In that district, $1 of every $5 of its budget goes to retiree benefits, primarily for health care. Meanwhile, Belluzzo says the retiree pool keeps growing.
“The number of retiree health insurance plans is more than the number of active insurance plans that we have,” said Belluzzo.

8 thoughts on “School districts struggle to pay retirees’ health benefits”

  1. Last time I checked (couple of years ago) Madison public schools was not putting their health care contracts out for bid,rather had a sweetheat contract with the teachers union who gave the contract to a union officials favorate health care company(he sat on the board of the company)

  2. I don’t believe that’s an accurate statement. My understanding is that MMSD employees have a choice from al the major HMOs in town, including WPS, the one you refer to (John Matthews of MTI is on their board). I have no idea how many MTI members choose which HMO but certainly health care costs are a major factor in the contract with the district- a contract that is up for renegotiation.

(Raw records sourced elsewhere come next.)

(* ===== verification/RoundTrip.v ===== *)
(** * Sender wired to receiver

    What [SerialReceiveAndParsePacket] makes of the bytes the senders of
    the same library write: the receiving device's pending input is what a
    sender appended to the output of the sending device.

    - A packet whose label holds no type marker the receiver knows, whose
      payload holds no end marker, and which is sent by a sender other than
      [SerialSendIntPair], comes back as it was sent.
    - An integer comes back as the same 32-bit value, provided none of its
      four bytes is the end marker.
    - A payload byte equal to the end marker cuts the packet short: the
      protocol has no escaping and no length.
    - A packet of [SerialSendIntPair] is not received: its type marker is
      taken for a label character.
    - A binary payload arrives whole but is not a string: the NUL behind
      it does not tell its length.
    - Two receivable packets with the same bytes on the wire are the same
      packet. *)

From S2P Require Import Prelude CArray Channel Serial Codec Packet Encoder.
From S2P Require Import DecoderSpec Decoder DecoderRun Receiver.

#[local] Open Scope Z_scope.

Implicit Types s : serial.

(** ** Definitions *)

(** What was written between the device states [a] and [a']. *)
Definition written (a a' : serial) : list Z := drop (length (tx a)) (tx a').

(** A packet the receiver can read back: its label holds no byte that ends
    a label, its type marker is one that does, and its payload holds no end
    marker. *)
Definition receivable (label : list Z) (marker : Z) (payload : list Z) : Prop :=
  label_ok label /\ ends_label marker = true /\ payload_ok payload.

#[export] Instance receivable_dec label marker payload :
  Decision (receivable label marker payload).
Proof. unfold receivable. apply _. Defined.

(** ** The wire *)

Lemma written_sent bs a : written a (sent bs a) = bs.
Proof. unfold written. by rewrite sent_tx, drop_app_length. Qed.

Lemma send_written p a a' label marker payload :
  fields p = Some (label, marker, payload) ->
  send p a = Ok tt a' ->
  written a a' = frame label marker payload /\
  Forall is_byte label /\ Forall is_byte payload.
Proof.
  intros Hf (bs & Hw & ->)%send_Ok_inv. unfold wire_of in Hw. rewrite Hf in Hw.
  apply (inj Some) in Hw as <-. apply fields_bytes in Hf as (? & _ & ?).
  by rewrite written_sent.
Qed.

(** A run of the machine that returns has met a byte that ends a label. *)
Lemma drun_Returned_marker cap_l cap_d bs ns lbl ty dat rest :
  drun cap_l cap_d Idle bs = (ns, Returned lbl ty dat rest) ->
  Exists (fun b => ends_label b = true) bs.
Proof.
  intros (p & (-> & _ & _ & Hty & _)%parse_Some_iff & _)%drun_parse.
  rewrite frame_app. apply Exists_app. right. apply Exists_cons. right.
  apply Exists_app. right. by apply Exists_cons; left.
Qed.

(** No byte of an integer-pair frame ends a label when none of its label
    and payload does. *)
Lemma frame_INT2_label_ok label payload :
  label_ok label -> label_ok payload -> label_ok (frame label PACKET_INT2 payload).
Proof.
  intros Hl Hp. unfold frame, label_ok.
  repeat first [apply Forall_cons; split | apply Forall_app; split]; done.
Qed.

(** A receivable frame followed by anything parses as that frame. *)
Lemma parse_frame label marker payload rest :
  receivable label marker payload ->
  parse (frame label marker payload ++ rest) =
  Some (mkParsed [] label marker payload rest).
Proof.
  intros (Hl & Hty & Hp). apply parse_Some_iff.
  cbn [p_noise p_label p_type p_payload p_rest]. by split_and!.
Qed.

(** A frame cut short is no frame: nothing is found in a proper prefix of
    it. *)
Lemma parse_frame_prefix label marker payload k :
  receivable label marker payload ->
  (k < length (frame label marker payload))%nat ->
  parse (take k (frame label marker payload)) = None.
Proof.
  intros Hrec Hk. destruct (parse (take k _)) as [p|] eqn:Hp; [|done].
  apply (parse_app _ (drop k (frame label marker payload))) in Hp.
  pose proof (parse_frame _ _ _ [] Hrec) as Hf.
  rewrite take_drop in Hp. rewrite app_nil_r, Hp in Hf.
  injection Hf as _ _ _ _ Hrest.
  apply app_eq_nil in Hrest as [_ Hd%(f_equal length)].
  rewrite length_drop in Hd. change (length (@nil Z)) with 0%nat in Hd. lia.
Qed.

(** What a list of packets leaves on the wire. *)
Lemma send_all_written ps ws a a' :
  wires_of ps = Some ws -> for_each send ps a = Ok tt a' -> written a a' = ws.
Proof.
  intros Hws. rewrite (send_all_run _ _ _ Hws). intros [_ <-]%Ok_inj.
  destruct ps; [|apply written_sent]. injection Hws as <-.
  unfold written. by rewrite drop_all.
Qed.

(** ** Properties *)

Section roundtrip.
Context (b0l b0d : list Z).
Context (Hcap_l : Z.of_nat (length b0l) <= INT_MAX).
Context (Hcap_d : Z.of_nat (length b0d) <= INT_MAX).

(** What the receiver makes of one frame followed by [rest]. *)
Lemma receive_frame label marker payload rest b fuel :
  pending b = frame label marker payload ++ rest ->
  receivable label marker payload ->
  Forall is_byte label -> Forall is_byte payload ->
  (length label < length b0l)%nat -> (length payload < length b0d)%nat ->
  (length (incoming b) + length (pending b) <= fuel)%nat ->
  exists b',
    SerialReceiveAndParsePacket fuel b0l b0d b =
      Ok (inr (marker, overwrite b0l (label ++ [0]), overwrite b0d (payload ++ [0]))) b' /\
    pending b' = rest /\ out_eq b' b.
Proof.
  intros Hp (Hl & Hty & Hpl) Hbl Hbp Hll Hlp Hfuel.
  pose proof (drun_frame (length b0l) (length b0d) [] label marker payload rest)
    as Hrun.
  rewrite !Forall_to_char_id in Hrun by done.
  apply (receive_Returned b0l b0d Hcap_l Hcap_d b fuel []); [|done].
  rewrite Hp. by apply Hrun.
Qed.

(** What the receiver makes of an integer sent by [SerialSendInt]. *)
Lemma SerialSendInt_arrives text label ts a a' b fuel :
  c_str text = Some label -> Forall is_byte label ->
  label_ok label -> payload_ok (be32 ts) ->
  (length label < length b0l)%nat -> (4 < length b0d)%nat ->
  SerialSendInt text ts a = Ok tt a' ->
  pending b = written a a' ->
  (length (incoming b) + length (pending b) <= fuel)%nat ->
  exists b',
    SerialReceiveAndParsePacket fuel b0l b0d b =
      Ok (inr (PACKET_INT, overwrite b0l (label ++ [0]),
               be32 ts ++ 0 :: drop 5 b0d)) b'.
Proof.
  intros Htext Hbl Hl Hp Hll Hlp Hsend Hb Hfuel.
  rewrite (SerialSendInt_run _ _ Htext) in Hsend. apply Ok_inj in Hsend as [_ <-].
  rewrite written_sent, (Forall_to_uint8_id _ Hbl) in Hb.
  destruct (receive_frame label PACKET_INT (be32 ts) [] b fuel)
    as (b' & Hret & _); auto with opbox; [by rewrite app_nil_r|by split_and!|].
  exists b'. rewrite Hret. unfold overwrite at 2. by rewrite <- app_assoc.
Qed.

(** C5. Round trip. A packet that is sent and whose bytes reach a
    receiver is returned by the receiver as it was sent: the same type
    marker, the label and the payload in the two arrays, each followed by a
    NUL; nothing is left unread and the receiver writes no error notice.
    The conditions are those the protocol needs: the label holds no type
    marker, the type marker is one the receiver knows, the payload holds no
    end marker, and both fit the arrays with their NUL. *)
Theorem send_receive_roundtrip p label marker payload a a' b fuel :
  fields p = Some (label, marker, payload) ->
  receivable label marker payload ->
  (length label < length b0l)%nat -> (length payload < length b0d)%nat ->
  send p a = Ok tt a' ->
  pending b = written a a' ->
  (length (incoming b) + length (pending b) <= fuel)%nat ->
  exists b',
    SerialReceiveAndParsePacket fuel b0l b0d b =
      Ok (inr (marker, overwrite b0l (label ++ [0]), overwrite b0d (payload ++ [0]))) b' /\
    pending b' = [] /\ out_eq b' b.
Proof.
  intros Hf Hok Hll Hlp Hsend Hb Hfuel.
  destruct (send_written _ _ _ _ _ _ Hf Hsend) as (Hw & Hbl & Hbp).
  apply receive_frame; try done. by rewrite Hb, Hw, app_nil_r.
Qed.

  3. here’s my general understanding. perhaps someone else has more information.
    increasing number of members, especially younger members (I believe), opt for GHC, which does not require an employee contribution. when hmos first started more members selected WPS.
    my understanding is also that the union position is that it’s up to its members to decide the allocation of resources negotiated between wages and benefits.

  4. MMSD bargains with several unions. All unions, except the the teachers portion of MTI, have agreed to steps to reduce health care costs in the past two years. MTI’s teachers bargaining unit is the only MMSD union that continues to have WPS as a health insurer. Over half of the people in the teachers’ unit choose GHC. Those numbers are growing each year.

  5. Thanks Lucy. I’ve heard, from teachers, that GHC is much less expensive. The flip side is that teachers closer to retirement prefer WPS because they offer providers nationwide- hence their expense.

  6. Dunno. I believe that the trend is to hang on to WPS up to retirement and then switch to GHC because the premiums are much lower. I believe that the largest group of WPS users are concentrated among the most senior teachers who have not yet retired.

Comments are closed.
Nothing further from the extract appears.